Troubles
LES TROUBLES DU LANGAGE
Les troubles spécifiques de l’évolution du langage
oral
Quatre à cinq pour cent des enfants d’une tranche d’âge
sont concernés par les troubles des apprentissages du
langage, un pour cent sont atteints de troubles sévères.
Plus concrètement, il y aurait au moins un enfant atteint
de troubles plus ou moins sévères par classe. Il est donc
impératif de favoriser le repérage et le dépistage. C’est
pourquoi, depuis 1999, les troubles du langage chez
l’enfant sont devenus une véritable question de santé
publique (cf. plan d’action interministériel rendu public
en mars 2001 qui s'articule autour de cinq axes
prioritaires : « Prévenir dès la maternelle », « Identifier
les enfants porteurs d'un trouble spécifique du langage
oral et écrit », « Prendre en charge », « Informer, former,
rechercher, évaluer », « Assurer le suivi du plan d'action
»).
Outre leurs conséquences sur la capacité de l’enfant à
communiquer, les troubles du langage peuvent constituer la
première manifestation de diverses pathologies. Ils
précèdent également les difficultés d’apprentissage
scolaire. Il existe en effet un consensus sur le fait que
les enfants présentant un trouble précoce du langage oral
ont un risque plus élevé, par rapport aux enfants dont
l’évolution langagière a été normale, de rencontrer des
difficultés dans les acquisitions scolaires, en particulier
dans l’apprentissage du langage écrit. On peut dès lors
concevoir l’utilité d’un dépistage précoce des troubles de
l’évolution du langage.
• Retard de langage et trouble de langage
L’expression retard de langage désigne des retards sur le
plan de l’expression ou de la compréhension qui entravent
la communication. Ce phénomène affecte la phrase dans sa
structure normale, l’émission de sons, le rythme de la
parole, etc.
Retards dans l’expression
- L’enfant ne dispose que de peu de mots ;
- il a des difficultés dans la prononciation, qu’il devrait
avoir acquise, de certains phonèmes, ou bien il les confond
([v] pour [b], [f] pour [s], etc.) ;
- il n’emploi pas toujours les mots avec leur valeur
reconnue ;
- il s’exprime avec un langage inintelligible.

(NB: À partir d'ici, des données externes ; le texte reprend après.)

(* ===== verification/SyncerSpec.v ===== *)
(** What synchronisation promises: blocks a node imports from anybody extend its
    ledger one by one; what a peer serves is what it holds, so that a node that
    accepts the blocks of a peer ends with the ledger of that peer; the best peer
    is chosen, and one that delivers what it announced is reached however many
    others do not. *)
From stdpp Require Import strings.
From S2P Require Import Prelude Types Runtime Crypto StateTxn Bloom Rlp RlpTypes ChainStorage Trie BuildRoot Blockchain BlockchainSpec Text Syncer.

Lemma NoDup_fmap_elem {A B} (f : A → B) (l : list A) x y : NoDup (f <$> l) → x ∈ l → y ∈ l → f x = f y → x = y.
Proof.
  intros Hnd [i Hx]%list_elem_of_lookup_1 [j Hy]%list_elem_of_lookup_1 E. assert (i = j) as ->; [|by simplify_eq].
  eapply NoDup_lookup; [done|by rewrite list_lookup_fmap, Hx|by rewrite list_lookup_fmap, Hy, E].
Qed.

Lemma filter_fewer {A} (P Q : A → Prop) `{!∀ x, Decision (P x), !∀ x, Decision (Q x)} (l : list A) y :
  (∀ x, P x → Q x) → y ∈ l → Q y → ¬ P y → (length (filter P l) < length (filter Q l))%nat.
Proof.
  intros HPQ Hy HQ HP. assert (∀ l, (length (filter P l) ≤ length (filter Q l))%nat) as Hle.
  { intros l'. induction l' as [|x l' IH]; [done|]. rewrite !filter_cons. destruct (decide (P x)) as [Hx|]; [rewrite decide_True by auto|case_decide]; cbn; lia. }
  induction Hy as [y l|y x l Hy IH]; rewrite !filter_cons.
  - rewrite decide_False, decide_True by done. cbn. specialize (Hle l). lia.
  - specialize (IH HQ HP). destruct (decide (P x)) as [Hx|]; [rewrite decide_True by auto|case_decide]; cbn; lia.
Qed.

(** ** Choosing a peer *)

Lemma IsBetter_asym p q : IsBetter p q = true → IsBetter q p = false.
Proof. unfold IsBetter. destruct (Z.eqb_spec (p_Number p) (p_Number q)), (Z.eqb_spec (p_Number q) (p_Number p)); cbn; bool_props; lia. Qed.

Lemma IsBetter_negtrans p q r : IsBetter p q = false → IsBetter q r = false → IsBetter p r = false.
Proof.
  unfold IsBetter.
  destruct (Z.eqb_spec (p_Number p) (p_Number q)), (Z.eqb_spec (p_Number q) (p_Number r)), (Z.eqb_spec (p_Number p) (p_Number r)); cbn; bool_props; lia.
Qed.

(** What has been chosen after some peers. *)
Definition best_of (values : list NoForkPeer) (skip : gset peer_ID) (best : option NoForkPeer) : Prop :=
  match best with
  | None => ∀ q, q ∈ values → p_ID q ∈ skip
  | Some p => p ∈ values ∧ p_ID p ∉ skip ∧ ∀ q, q ∈ values → p_ID q ∉ skip → IsBetter q p = false
  end.

Lemma IsBetter_irrefl p : IsBetter p p = false.
Proof. unfold IsBetter. rewrite Z.eqb_refl. cbn. lia. Qed.

Lemma BestPeer_best values skip : best_of values (default ∅ skip) (BestPeer values skip).
Proof.
  unfold BestPeer. induction values as [|p values IH] using rev_ind; [intros q []%elem_of_nil|].
  rewrite foldl_app. cbn [foldl]. set (best := foldl _ _ _) in *. clearbody best.
  case_bool_decide as Hs.
  - destruct best as [b|]; cbn in *.
    + destruct IH as (Hb & Hn & Hq). split_and!; [set_solver|done|]. intros q [Hin| ->%list_elem_of_singleton]%elem_of_app Hns; [by apply Hq|done].
    + intros q [Hin| ->%list_elem_of_singleton]%elem_of_app; [by apply IH|done].
  - destruct best as [b|]; cbn in *.
    + destruct IH as (Hb & Hn & Hq). destruct (IsBetter p b) eqn:E; cbn.
      * split_and!; [set_solver|done|]. intros q [Hin| ->%list_elem_of_singleton]%elem_of_app Hns; [|apply IsBetter_irrefl].
        eapply IsBetter_negtrans; [by apply Hq|by apply IsBetter_asym].
      * split_and!; [set_solver|done|]. intros q [Hin| ->%list_elem_of_singleton]%elem_of_app Hns; [by apply Hq|done].
    + split_and!; [set_solver|done|]. intros q [Hin| ->%list_elem_of_singleton]%elem_of_app Hns; [by apply IH in Hin|apply IsBetter_irrefl].
Qed.

Lemma best_number values skip p q :
  BestPeer values skip = Some p → q ∈ values → p_ID q ∉ default ∅ skip → p_Number q ≤ p_Number p.
Proof.
  intros E Hq Hs. pose proof (BestPeer_best values skip) as Hb. rewrite E in Hb. destruct Hb as (_ & _ & Hb).
  specialize (Hb q Hq Hs). unfold IsBetter in Hb. destruct (Z.eqb_spec (p_Number q) (p_Number p)); cbn in Hb; bool_props; lia.
Qed.

(** A peer whose status could not be read makes the start of the syncer panic. *)
Lemma initializePeerMap_panics ID_String net ps p m :
  p ∈ ps → net_GetStatus net p = None → initializePeerMap ID_String net ps m = Panic.
Proof.
  intros Hp Hn. unfold initializePeerMap, GetConnectedPeerStatuses. revert m. induction ps as [|q ps IH]; intros m; [by apply elem_of_nil in Hp|].
  cbn. destruct (GetPeerStatus net q) as [st|] eqn:E; [|done].
  apply elem_of_cons in Hp as [<-|Hp]; [|by apply IH]. unfold GetPeerStatus in E. by rewrite Hn in E.
Qed.

(** ** Importing blocks *)

Section import.
Context `{External} `{RlpReader} `{LRULaws} `{ChainDeps}.
Variable HeaderHash : Header → Hash.
Variable genesis_config : Genesis.
Hypothesis Sender_nonzero : ∀ t a, signer_Sender t = Ret (Ok a) → a ≠ ZeroAddress.

(** What decoding gives every header: its hash, which is not zero. *)
Record received_ok (h : Header) : Prop := {
  ro_u64 : is_u64 (hd_Number h);
  ro_hashed : HeaderHash h = hd_Hash h;
  ro_nonzero : hd_Hash h ≠ ZeroHash;
}.

(** Headers that come to a node do not collide with each other or with its own. *)
Definition clean (l : list entry) (hs : list Header) : Prop :=
  Forall received_ok hs ∧ ∀ h1 h2, h1 ∈ hs → h2 ∈ hs ++ (e_header <$> l) → hd_Hash h1 = hd_Hash h2 → h1 = h2.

Retards dans la compréhension
- méconnaissance de mots employés usuellement ;
- mauvaise compréhension des verbes ;
- difficulté à faire du sens à partir des énoncés perçus.

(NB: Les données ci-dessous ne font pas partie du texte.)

(* ===== verification/JsonTypes.v ===== *)
(** The data of package [jsonrpc]: what the endpoints return ([types.go]), block
    numbers as clients write them ([codec.go]), how they are resolved
    ([helper.go]) and the queries for logs ([query.go]).

    The text of a JSON value is made by [encoding/json]: a value of a type is what
    is returned, and a query is decoded from the fields that [json.Unmarshal]
    finds in it. *)
From stdpp Require Import strings.
From S2P Require Import Prelude Types Runtime Crypto StateTxn Bloom Rlp RlpTypes ChainStorage Trie BuildRoot Blockchain Text.

(** ** Blocks, transactions and logs ([types.go]) *)

Record json_transaction := mkJsonTx {
  jt_Nonce : Z;
  jt_GasPrice : Z;
  jt_Gas : Z;
  jt_To : option Address;
  jt_Value : Z;
  jt_Input : bytes;
  jt_V : Z;
  jt_R : Z;
  jt_S : Z;
  jt_Hash : Hash;
  jt_From : Address;
  jt_BlockHash : option Hash;
  jt_BlockNumber : option Z;
  jt_TxIndex : option Z;
}.

(** The signature is dereferenced. *)
Definition toTransaction (t : Transaction) (blockNumber : option Z) (blockHash : option Hash) (txIndex : option nat)
    : outcome json_transaction :=
  match tx_V t, tx_R t, tx_S t with
  | Some v, Some r, Some s =>
      Ret (mkJsonTx (tx_Nonce t) (tx_GasPrice t) (tx_Gas t) (tx_To t) (tx_Value t) (tx_Input t) v r s (tx_Hash t) (tx_From t)
             blockHash blockNumber (Z.of_nat <$> txIndex))
  | _, _, _ => Panic
  end.

Definition toPendingTransaction (t : Transaction) : outcome json_transaction := toTransaction t None None None.

Inductive transactionOrHash :=
| FullTransaction (t : json_transaction)
| TransactionHash (h : Hash).

Definition getHash (t : transactionOrHash) : Hash := match t with FullTransaction t => jt_Hash t | TransactionHash h => h end.

Record json_block := mkJsonBlock {
  jb_ParentHash : Hash;
  jb_Sha3Uncles : Hash;
  jb_Miner : bytes;
  jb_StateRoot : Hash;
  jb_TxRoot : Hash;
  jb_ReceiptsRoot : Hash;
  jb_LogsBloom : bytes;
  jb_Difficulty : Z;
  jb_TotalDifficulty : Z;
  jb_Size : Z;
  jb_Number : Z;
  jb_GasLimit : Z;
  jb_GasUsed : Z;
  jb_Timestamp : Z;
  jb_ExtraData : bytes;
  jb_MixHash : Hash;
  jb_Nonce : bytes;
  jb_Hash : Hash;
  jb_Transactions : list transactionOrHash;
  jb_Uncles : list Hash;
}.

Record json_Log := mkJsonLog {
  jl_Address : Address;
  jl_Topics : list Hash;
  jl_Data : bytes;
  jl_BlockNumber : Z;
  jl_TxHash : Hash;
  jl_TxIndex : Z;
  jl_BlockHash : Hash;
  jl_LogIndex : Z;
  jl_Removed : bool;
}.

Record json_receipt := mkJsonReceipt {
  jr_Root : Hash;
  jr_CumulativeGasUsed : Z;
  jr_LogsBloom : bytes;
  jr_Logs : list json_Log;
  jr_Status : Z;
  jr_TxHash : Hash;
  jr_TxIndex : Z;
  jr_BlockHash : Hash;
  jr_BlockNumber : Z;
  jr_GasUsed : Z;
  jr_ContractAddress : option Address;
  jr_FromAddr : Address;
  jr_ToAddr : option Address;
}.

Section blocks.
Context `{External}.

(** The loop of [toBlock] over the transactions. *)
Fixpoint to_transactions (b : Block) (fullTx : bool) (idx : nat) (txs : list Transaction) : outcome (list transactionOrHash) :=
  match txs with
  | [] => Ret []
  | txn :: txs =>
      let~ t :=
        if fullTx then
          let~ t := toTransaction txn (Some (hd_Number (bk_Header b))) (Some (hd_Hash (bk_Header b))) (Some idx) in Ret (FullTransaction t)
        else Ret (TransactionHash (tx_Hash txn)) in
      let~ ts := to_transactions b fullTx (S idx) txs in
      Ret (t :: ts)
  end.

Definition toBlock (b : Block) (fullTx : bool) : outcome json_block :=
  let h := bk_Header b in
  let~ ts := to_transactions b fullTx 0 (bk_Transactions b) in
  Ret (mkJsonBlock (hd_ParentHash h) (hd_Sha3Uncles h) (hd_Miner h) (hd_StateRoot h) (hd_TxRoot h) (hd_ReceiptsRoot h)
         (hd_LogsBloom h) (hd_Difficulty h) (hd_Difficulty h) (bk_Size b) (hd_Number h) (hd_GasLimit h) (hd_GasUsed h)
         (hd_Timestamp h) (hd_ExtraData h) (hd_MixHash h) (hd_Nonce h) (hd_Hash h) ts (hd_Hash <$> bk_Uncles b)).
End blocks.

(** ** Block numbers ([codec.go], [helper.go]) *)

(** An [int64]: negative numbers are names. *)
Definition BlockNumber : Type := Z.
Definition PendingBlockNumber : BlockNumber := -3.
Definition LatestBlockNumber : BlockNumber := -2.
Definition EarliestBlockNumber : BlockNumber := -1.

Record BlockNumberOrHash := mkBnh {
  bnh_BlockNumber : option BlockNumber;
  bnh_BlockHash : option Hash;
}.

Fixpoint TrimLeft (s : bytes) (c : Z) : bytes :=
  match s with x :: s' => if x =? c then TrimLeft s' c else s | [] => [] end.
Definition Trim (s : bytes) (c : Z) : bytes := rev (TrimLeft (rev (TrimLeft s c)) c).

Definition stringToBlockNumber (s : bytes) : option BlockNumber :=
  if bool_decide (s = []) then None
  else
    let s := Trim s 34 in
    if bool_decide (s = str "pending") || bool_decide (s = str "latest") then Some LatestBlockNumber
    else if bool_decide (s = str "earliest") then Some EarliestBlockNumber
    else s64 <$> ParseUint64orHex (Some s).

(** What [json.Unmarshal] finds in the argument: an object with the fields given,
    or something else, whose text is read. *)
Inductive bnh_json :=
| BnhObject (number : option BlockNumber) (hash : option Hash)
| BnhText (data : bytes).

Definition bnh_UnmarshalJSON (data : bnh_json) : option BlockNumberOrHash :=
  match (match data with
         | BnhObject n h => Some (mkBnh n h)
         | BnhText s => (λ n, mkBnh (Some n) None) <$> stringToBlockNumber s
         end) with
  | None => None
  | Some bnh =>
      match bnh_BlockNumber bnh, bnh_BlockHash bnh with
      | Some _, Some _ => None
      | None, None => None
      | _, _ => Some bnh
      end
  end.

Inductive json_err :=
| ErrHeaderNotFound
| ErrLatestNotFound
| ErrNegativeBlockNumber
| ErrFailedFetchGenesis
| ErrFetchHeader
| ErrNoDataInContractCreation
| ErrBlockByHash
| ErrFilterNotFound
| ErrWSFilterDoesNotSupportGetChanges
| ErrCastingFilterToLogFilter
| ErrBlockNotFound
| ErrIncorrectBlockRange
| ErrBlockRangeTooHigh
| ErrNoWSConnection
| ErrReceipts
| ErrAddressExpected
| ErrDecodeAddress
| ErrHashExpected
| ErrDecodeTopics
| ErrParse.

(** [latest] is what [store.Header()] returns. *)
Definition GetNumericBlockNumber (number : BlockNumber) (latest : option Header) : result json_err Z :=
  if (number =? LatestBlockNumber) || (number =? PendingBlockNumber) then
    match latest with None => Err ErrLatestNotFound | Some latest => Ok (hd_Number latest) end
  else if number =? EarliestBlockNumber then Ok 0
  else if number <? 0 then Err ErrNegativeBlockNumber
  else Ok number.

(** ** Queries ([query.go]) *)

Record LogQuery := mkQuery {
  lq_BlockHash : option Hash;
  lq_fromBlock : BlockNumber;
  lq_toBlock : BlockNumber;
  lq_Addresses : list Address;
  lq_Topics : list (list Hash);
}.

Definition set_Topics (ts : list (list Hash)) (q : LogQuery) : LogQuery :=
  mkQuery (lq_BlockHash q) (lq_fromBlock q) (lq_toBlock q) (lq_Addresses q) ts.
Definition set_Addresses (l : list Address) (q : LogQuery) : LogQuery :=
  mkQuery (lq_BlockHash q) (lq_fromBlock q) (lq_toBlock q) l (lq_Topics q).

Definition addTopicSet (set : list bytes) (q : LogQuery) : result json_err LogQuery :=
  match mapM hash_UnmarshalText set with
  | None => Err ErrParse
  | Some res => Ok (set_Topics (lq_Topics q ++ [res]) q)
  end.

Definition addAddress (raw : bytes) (q : LogQuery) : result json_err LogQuery :=
  match address_UnmarshalText raw with
  | None => Err ErrParse
  | Some addr => Ok (set_Addresses (lq_Addresses q ++ [addr]) q)
  end.

(** A decoded value of type [interface{}]. *)
Inductive json_item :=
| JString (s : bytes)
| JArray (l : list json_item)
| JNull
| JOther.

Record query_json := mkQueryJson {
  qj_BlockHash : option Hash;
  qj_FromBlock : bytes;
  qj_ToBlock : bytes;
  qj_Address : json_item;
  qj_Topics : list json_item;
}.

Definition query_number (s : bytes) : result json_err BlockNumber :=
  if bool_decide (s = []) then Ok LatestBlockNumber
  else match stringToBlockNumber s with Some n => Ok n | None => Err ErrParse end.

Fixpoint add_addresses (raw : list json_item) (q : LogQuery) : result json_err LogQuery :=
  match raw with
  | [] => Ok q
  | JString s :: raw => let? q := addAddress s q in add_addresses raw q
  | _ :: _ => Err ErrAddressExpected
  end.

Fixpoint item_strings (raw : list json_item) : result json_err (list bytes) :=
  match raw with
  | [] => Ok []
  | JString s :: raw => let? l := item_strings raw in Ok (s :: l)
  | _ :: _ => Err ErrHashExpected
  end.

Fixpoint add_topics (items : list json_item) (q : LogQuery) : result json_err LogQuery :=
  match items with
  | [] => Ok q
  | item :: items =>
      let? q :=
        match item with
        | JString s => addTopicSet [s] q
        | JArray raw => let? res := item_strings raw in addTopicSet res q
        | JNull => addTopicSet [] q
        | JOther => Err ErrDecodeTopics
        end in
      add_topics items q
  end.

Definition query_UnmarshalJSON (obj : query_json) : result json_err LogQuery :=
  let? from := query_number (qj_FromBlock obj) in
  let? to := query_number (qj_ToBlock obj) in
  let q := mkQuery (qj_BlockHash obj) from to [] [] in
  let? q :=
    match qj_Address obj with
    | JNull => Ok q
    | JString s => addAddress s q
    | JArray raw => add_addresses raw q
    | JOther => Err ErrDecodeAddress
    end in
  add_topics (qj_Topics obj) q.

(** The loop of [Match] over the topics, when there are enough of them. *)
Fixpoint match_topics (subs : list (list Hash)) (topics : list Hash) : bool :=
  match subs, topics with
  | [], _ => true
  | sub :: subs, topic :: topics =>
      if bool_decide (sub = []) || existsb (λ t, topic =? t) sub then match_topics subs topics else false
  | _ :: _, [] => false
  end.

Definition Match (q : LogQuery) (log : Log) : bool :=
  if bool_decide (lq_Addresses q ≠ []) && negb (existsb (λ a, a =? log_Address log) (lq_Addresses q)) then false
  else if (length (log_Topics log) <? length (lq_Topics q))%nat then false
  else match_topics (lq_Topics q) (log_Topics log).

Lemma existsb_eqb (x : Z) l : existsb (λ t, x =? t) l = true ↔ x ∈ l.
Proof.
  rewrite existsb_exists. split.
  - intros (t & Ht & ->%Z.eqb_eq). by apply list_elem_of_In.
  - intros Hx. exists x. split; [by apply list_elem_of_In|apply Z.eqb_refl].
Qed.

Lemma match_topics_exact subs topics :
  match_topics subs topics = true ↔ (length subs ≤ length topics)%nat ∧
    ∀ i sub, subs !! i = Some sub → sub = [] ∨ ∃ t, topics !! i = Some t ∧ t ∈ sub.
Proof.
  revert topics. induction subs as [|sub subs IH]; intros topics; cbn; [split; [intros _; split; [lia|done]|done]|].
  destruct topics as [|topic topics]; [split; [done|cbn; lia]|]. cbn [length].
  transitivity ((sub = [] ∨ topic ∈ sub) ∧ match_topics subs topics = true).
  { rewrite <- existsb_eqb. case_bool_decide; cbn [orb]; [tauto|]. destruct (existsb _ sub); intuition congruence. }
  rewrite IH. split.
  - intros [Hs [Hl Ht]]. split; [lia|]. intros [|i] sub'; cbn; [|apply Ht]. intros [= <-]. destruct Hs; eauto.
  - intros [Hl Ht]. split_and!; [|lia|intros i; exact (Ht (S i))].
    destruct (Ht 0%nat sub eq_refl) as [|(t & [= <-] & ?)]; auto.
Qed.

(** A log matches when its address is one of those asked for, if any are, and each
    of its first topics is one of those asked for at its place. *)
Lemma Match_exact q log :
  Match q log = true ↔
  (lq_Addresses q = [] ∨ log_Address log ∈ lq_Addresses q) ∧
  (length (lq_Topics q) ≤ length (log_Topics log))%nat ∧
  ∀ i sub, lq_Topics q !! i = Some sub → sub = [] ∨ ∃ t, log_Topics log !! i = Some t ∧ t ∈ sub.
Proof.
  rewrite <- match_topics_exact. unfold Match.
  assert (existsb (λ a, a =? log_Address log) (lq_Addresses q) = existsb (λ a, log_Address log =? a) (lq_Addresses q)) as ->.
  { induction (lq_Addresses q) as [|a l IH]; [done|]. cbn. by rewrite IH, Z.eqb_sym. }
  rewrite <- existsb_eqb. destruct (existsb _ _); cbn [negb]; rewrite ?andb_true_r, ?andb_false_r.
  - destruct (Nat.ltb_spec (length (log_Topics log)) (length (lq_Topics q))); [|tauto].
    split; [done|]. intros [_ [? _]%match_topics_exact]. lia.
  - case_bool_decide as Ha; [split; [done|]; intuition congruence|].
    destruct (Nat.ltb_spec (length (log_Topics log)) (length (lq_Topics q))).
    + split; [done|]. intros [_ [? _]%match_topics_exact]. lia.
    + split; [|tauto]. intros ->. split; [|done]. left. by destruct (lq_Addresses q).
Qed.

(** ** What clients may be surprised by *)

(** The name of the pending block is that of the latest, so no request reaches the
    nonces of the pool, and large numbers are read as names. *)
Lemma pending_is_latest : stringToBlockNumber (str "pending") = Some LatestBlockNumber.
Proof. vm_compute. reflexivity. Qed.
Lemma large_number_is_latest : stringToBlockNumber (str "0xfffffffffffffffe") = Some LatestBlockNumber.
Proof. vm_compute. reflexivity. Qed.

L’expression trouble du langage évoque une difficulté
éprouvée dans la formation du langage qui peut s’expliquer
par des raisons d’ordre neurologique. Ce trouble
entraîne :
- un trouble de perception auditive : les discours
perçus présentent pour ce type d’enfant un débit trop
rapide pour qu’ils puissent être compréhensibles ;
- une difficulté de généralisation : son vocabulaire
étant trop limité pour son âge, les apprentissages se font
lentement ;
- un trouble d’abstraction : l’enfant aime le concret
et ce qu’il peut manipuler.
• Les différentes manifestations
Trouble articulatoire
L'articulation est du domaine de la phonétique : on étudie
chaque son isolément. Les troubles d'articulation
intéressent l'émission phonique. Le trouble d'articulation
est une erreur permanente, systématique dans
l'exécution du mouvement qu'exige la production d'un son
quelle que soit sa position dans le mot ou dans la phrase.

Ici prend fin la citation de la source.